Contemporary dance is always viewed as something that tends to be critical, and challenges the status quo. According to Athreya, this is what The Lost Wax Project does. “This piece does adopt critical thinking by viewing the relationship that we have with the silent space around us. Every move is deliberate, to draw a reaction of getting closer or further away from another person.”
The dance, developed over three months, emphasizes the use of the body and the interrelationship between the four dancers and the space around them.
Besides Athreya, the three other dancers are Dipna Daryani and Avantika Bahl from Mumbai and Sanchita Sharma from Delhi. Daryani, who has worked with Athreya earlier, says, “Her earlier project, the Jumping Project, was extreme in terms of body work. This one is softer in terms of movements, and at first the purpose of the piece was difficult to understand, but I connected with this piece when I heard an artist’s perspective of negative space.”
The process of development of the piece involved the dancers meeting for short periods over three months and rehearsing together and individually. Sharma came on board after a dancer sustained an injury. “Till I joined the main rehearsal, I was just working through the movements but once I started working with Preethi and understood her concept, it became easier to internalize the dance and connect with the other three dancers on stage with me,” she says.
The 70-minute contemporary dance performance will have music from vocalist Bhairavi and contemporary Indian musician Darbuka Siva. The lighting has been done by Korean designer, Jeong Hee Kang, who is known for her non-intrusive and sensorial lighting designs. The dance can be viewed from every angle, as it will be performed on a circular stage.
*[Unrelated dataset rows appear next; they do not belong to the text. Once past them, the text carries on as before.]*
(** * startmcp: the MCP gateway core, embedded from the Python sources

    The development follows the source tree: [mcp/exceptions.py],
    [mcp/protocol.py], [mcp/provider.py], [mcp/aggregator.py],
    [mcp/router.py], [mcp/conflict_resolver.py], [mcp/client.py],
    [mcp/transport/stdio.py], [mcp/transport/sse.py],
    [mcp/server/stdio_server.py] and [mcp/gateway.py].

    Python values are modelled as follows.
    - [str] is [string]; the string methods used by the sources ([in],
      [startswith], [split], [lower]) are the functions of [PyStr].
    - a [dict] is an insertion-ordered association list with unique keys
      ([pydict]); assigning to an existing key keeps its position.
    - a [set] of names is a [gset string].
    - a raised exception is the [Raise] branch of [result]; an exception
      value is its class together with the single argument it was built
      from.
    - awaiting a provider or a transport is a call whose outcome is given
      with the callee; the calls made are recorded in a trace.  Where a
      coroutine is suspended, how the await ends and what the other tasks
      do meanwhile are arguments of the function.
    - what the sources leave to pydantic, [uuid] and float formatting is a
      [Variable] of the section that uses it.

    The embedding comes first, then the scenarios of the unit tests and of
    the spec, then the lemmas, component by component. *)

From stdpp Require Import base option list gmap sets strings pretty sorting.
From Stdlib Require Import Ascii ZArith QArith.QArith_base Lia.

Close Scope Q_scope.

Set Warnings "-clear-no-such-hyp".

(* ================================================================= *)
(** ** Python strings *)

Module PyStr.

(** [s.startswith(pre)] *)
Fixpoint startswith (s pre : string) : bool :=
  match pre with
  | EmptyString => true
  | String a pre' =>
      match s with
      | EmptyString => false
      | String b s' => if Ascii.eqb a b then startswith s' pre' else false
      end
  end.

(** [sub in s] *)
Fixpoint contains (sub s : string) : bool :=
  startswith s sub ||
  match s with
  | EmptyString => false
  | String _ s' => contains sub s'
  end.

(** [s[n:]] *)
Fixpoint drop (n : nat) (s : string) : string :=
  match n, s with
  | O, _ => s
  | S _, EmptyString => EmptyString
  | S n', String _ s' => drop n' s'
  end.

(** [s[:n]] *)
Fixpoint take (n : nat) (s : string) : string :=
  match n, s with
  | O, _ => EmptyString
  | S _, EmptyString => EmptyString
  | S n', String a s' => String a (take n' s')
  end.

(** The first occurrence of a non-empty separator: the text before it
    and the text after it. *)
Fixpoint partition (sep s : string) : option (string * string) :=
  if startswith s sep then Some (EmptyString, drop (String.length sep) s)
  else
    match s with
    | EmptyString => None
    | String a s' =>
        match partition sep s' with
        | Some (l, r) => Some (String a l, r)
        | None => None
        end
    end.

(** [s.split(sep, 1)] for a non-empty [sep]. *)
Definition split1 (sep s : string) : list string :=
  match partition sep s with
  | Some (l, r) => [l; r]
  | None => [s]
  end.

(** [s.split(c)] for a one-character separator [c]. *)
Fixpoint split (c : ascii) (s : string) : list string :=
  match s with
  | EmptyString => [EmptyString]
  | String a s' =>
      if Ascii.eqb a c then EmptyString :: split c s'
      else
        match split c s' with
        | w :: ws => String a w :: ws
        | [] => [String a EmptyString]
        end
  end.

Definition lower_ascii (a : ascii) : ascii :=
  let n := nat_of_ascii a in
  if (65 <=? n)%nat && (n <=? 90)%nat then ascii_of_nat (n + 32) else a.

(** [s.lower()] on ASCII text. *)
Fixpoint lower (s : string) : string :=
  match s with
  | EmptyString => EmptyString
  | String a s' => String (lower_ascii a) (lower s')
  end.

(** [sep.join(l)] *)
Fixpoint join (sep : string) (l : list string) : string :=
  match l with
  | [] => EmptyString
  | [x] => x
  | x :: l' => x +:+ sep +:+ join sep l'
  end.

(** [repr(s)] on ASCII text: quotes chosen as CPython does, the quote and
    the backslash escaped, control characters written [\t], [\n], [\r]
    or [\xNN]. *)
Definition hex_digit (n : nat) : ascii :=
  match n with
  | 0 => "0" | 1 => "1" | 2 => "2" | 3 => "3" | 4 => "4" | 5 => "5"
  | 6 => "6" | 7 => "7" | 8 => "8" | 9 => "9" | 10 => "a" | 11 => "b"
  | 12 => "c" | 13 => "d" | 14 => "e" | _ => "f"
  end%char.

Definition squote : ascii := "'"%char.
Definition dquote : ascii := ascii_of_nat 34.
Definition backslash : ascii := ascii_of_nat 92.

Definition repr_char (quote a : ascii) : string :=
  let n := nat_of_ascii a in
  if Ascii.eqb a quote || Ascii.eqb a backslash then String backslash (String a "")
  else if (n =? 9)%nat then String backslash "t"
  else if (n =? 10)%nat then String backslash "n"
  else if (n =? 13)%nat then String backslash "r"
  else if (n <? 32)%nat || (n =? 127)%nat then
    String backslash (String "x" (String (hex_digit (n / 16))
                                    (String (hex_digit (n mod 16)) "")))
  else String a "".

Fixpoint repr_body (quote : ascii) (s : string) : string :=
  match s with
  | EmptyString => EmptyString
  | String a s' => repr_char quote a +:+ repr_body quote s'
  end.

Definition repr (s : string) : string :=
  let quote :=
    if contains (String squote "") s && negb (contains (String dquote "") s)
    then dquote else squote in
  String quote (repr_body quote s +:+ String quote "").

(** [str(l)] for a list of strings *)
Definition repr_list (l : list string) : string :=
  "[" +:+ join ", " (repr <$> l) +:+ "]".

(** No occurrence of [sep] in [l +:+ sep +:+ r] starts inside [l]: the
    occurrence after [l] is the first one. *)
Fixpoint starts_no_earlier (sep l r : string) : bool :=
  match l with
  | "" => true
  | String a l' =>
      negb (startswith (l +:+ sep +:+ r) sep) && starts_no_earlier sep l' r
  end.

(** [s.strip()] on ASCII text: the white space of [str] is the
    characters 9 to 13 and 28 to 32. *)
Definition is_space (a : ascii) : bool :=
  let n := nat_of_ascii a in
  ((9 <=? n)%nat && (n <=? 13)%nat) || ((28 <=? n)%nat && (n <=? 32)%nat).

Fixpoint lstrip (s : string) : string :=
  match s with
  | EmptyString => EmptyString
  | String a s' => if is_space a then lstrip s' else s
  end.

Fixpoint rstrip (s : string) : string :=
  match s with
  | EmptyString => EmptyString
  | String a s' =>
      match rstrip s' with
      | EmptyString => if is_space a then EmptyString else String a EmptyString
      | r => String a r
      end
  end.

Definition strip (s : string) : string := rstrip (lstrip s).

(** [s.upper()] on ASCII text. *)
Definition upper_ascii (a : ascii) : ascii :=
  let n := nat_of_ascii a in
  if (97 <=? n)%nat && (n <=? 122)%nat then ascii_of_nat (n - 32) else a.

Fixpoint upper (s : string) : string :=
  match s with
  | EmptyString => EmptyString
  | String a s' => String (upper_ascii a) (upper s')
  end.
The Lost Wax Project will be performed on 23-24 February, 7.15pm, at the Cholamandal Artists’ Village, East Coast Road, Chennai; 26-27 February, 8pm, at G5A Foundation, Mumbai; and 8-9 March, 8pm, Pickle Factory, GEM Cinema, Kolkata. The shows in Chennai and Mumbai are free; tickets to the Kolkata show, Rs500, are available on In.bookymyshow.com. Seating on first-come, first-served basis.